Mei remembers the TV scandal. She finds Ren Aoyama in his dingy office, picking at a convenience store bento. She offers him a consultant fee of 5,000 yen per case. He laughs. She offers the truth: "I can't solve this. I need a weapon." He accepts – not for the money, but because he sees a flicker of a lie in her face when she says "I can't." She can , she just wants to win. lie to me dorama
Rin's face is a mask of calm. But her pupil dilates slightly – not a lie, but a physiological giveaway. Dupist delight.
Mei, incapable of lying, leans forward and says: "I think you enjoyed watching him die. And I think you'll do it again."
Mei receives a text from an unknown number. A photo of Ren, from ten years ago, smiling with a woman whose face is scratched out. Caption: "He's not reading your face, Detective. He's reading his own guilt." Rin, the hostess who showed contempt, who dissociated
Ren zooms in on the reflection in Kaito's glass of champagne. A faint, distorted face.
Ren pulls up a photo of the victim, Kaito. He looks at the final expression on Kaito's face – captured by a security camera 0.5 seconds before death. It's not fear. It's surprise . And just before surprise, his eyebrows are raised in recognition . He knew the killer.

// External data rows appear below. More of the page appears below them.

(** With room for every record the replay cannot overflow. *)
Lemma replay_entries_room w es : forall pending, zlen pending + zlen es <= wal_max_records w ->
  exists l, replay_entries w es pending = Ok l /\ zlen l <= zlen pending + zlen es.
Proof.
  induction es as [|e es IH]; intros pending Hl; cbn [replay_entries]; [exists pending; zlen_nil_simp; split; [done|lia]|].
  zsimp. pose proof (zlen_nonneg es).
  assert (exists p', replay_entry w e pending = Ok p' /\ zlen p' <= zlen pending + 1) as (p' & -> & Hp').
  { destruct e as [p|s]; cbn [replay_entry].
    - unfold pending_put. destruct (vec_position _ pending) as [i|]; [eexists; split; [done|]; rewrite zlen_zset; lia|].
      destruct (Z.leb_spec (wal_max_records w) (zlen pending)); [lia|]. eexists. split; [done|]. zsimp. lia.
    - eexists. split; [done|]. unfold zlen. pose proof (List.filter_length_le (fun p => s <? sp_sequence p) pending). lia. }
  cbn [result_bind]. destruct (IH p') as (l & -> & Hlen); [lia|]. exists l. split; [done|lia].
Qed.

(** A record keeps the packets of the other sequence numbers and adds its own. *)
Lemma pending_put_spec w pending p pending' : pending_put w pending p = Ok pending' ->
  p ∈ pending' /\ forall q, q ∈ pending -> sp_sequence q <> sp_sequence p -> q ∈ pending'.
Proof.
  unfold pending_put. destruct (vec_position _ pending) as [i|] eqn:Hp.
  - apply position_Some in Hp as (x & Hx & Hs%Z.eqb_eq). intros [= <-]. pose proof (zget_Some _ _ _ Hx) as Hi. split.
    + pose proof (zget_zset_eq pending i p Hi) as He. rewrite zget_lookup in He by lia. by eapply list_elem_of_lookup_2.
    + intros q Hq Hne. apply list_elem_of_lookup in Hq as [k Hk].
      assert (Z.of_nat k <> i) as Hki. { intros <-. rewrite zget_nat in Hx. congruence. }
      apply (list_elem_of_lookup_2 _ k). rewrite <- zget_nat, zget_zset_ne by done. by rewrite zget_nat.
  - destruct (_ <=? _); [done|]. intros [= <-]. set_solver.
Qed.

Re-watching the bodycam footage: The officer asks Sora to step out of the car. Sora's left hand holds the door handle. But his right hand – the one that would have touched the murder weapon – is clenched so tightly the knuckles are white. He's not hiding guilt. He's hiding muscle memory . She manipulated Sora (her secret lover) into committing
Mei re-interviews Sora. She doesn't accuse. She asks gently: "Sora-san, what color was the VIP room carpet?" Sora freezes. His alibi has a map, a timeline, receipts – but no sensory details. He breaks. Not a confession, but a collapse. He whispers, "I don't remember killing him. But my hands... they know."
A disgraced, cynical cognitive scientist who can read micro-expressions is forced to team up with a brilliant but emotionally erratic rookie detective who cannot tell a lie. Together, they must solve the "Perfect Alibi Murders," where every suspect is clinically telling the truth.
Ren closes his file. "Case closed. Next?"
For the first time, Rin's mask slips. A real, full-faced smile. Happy. Vicious.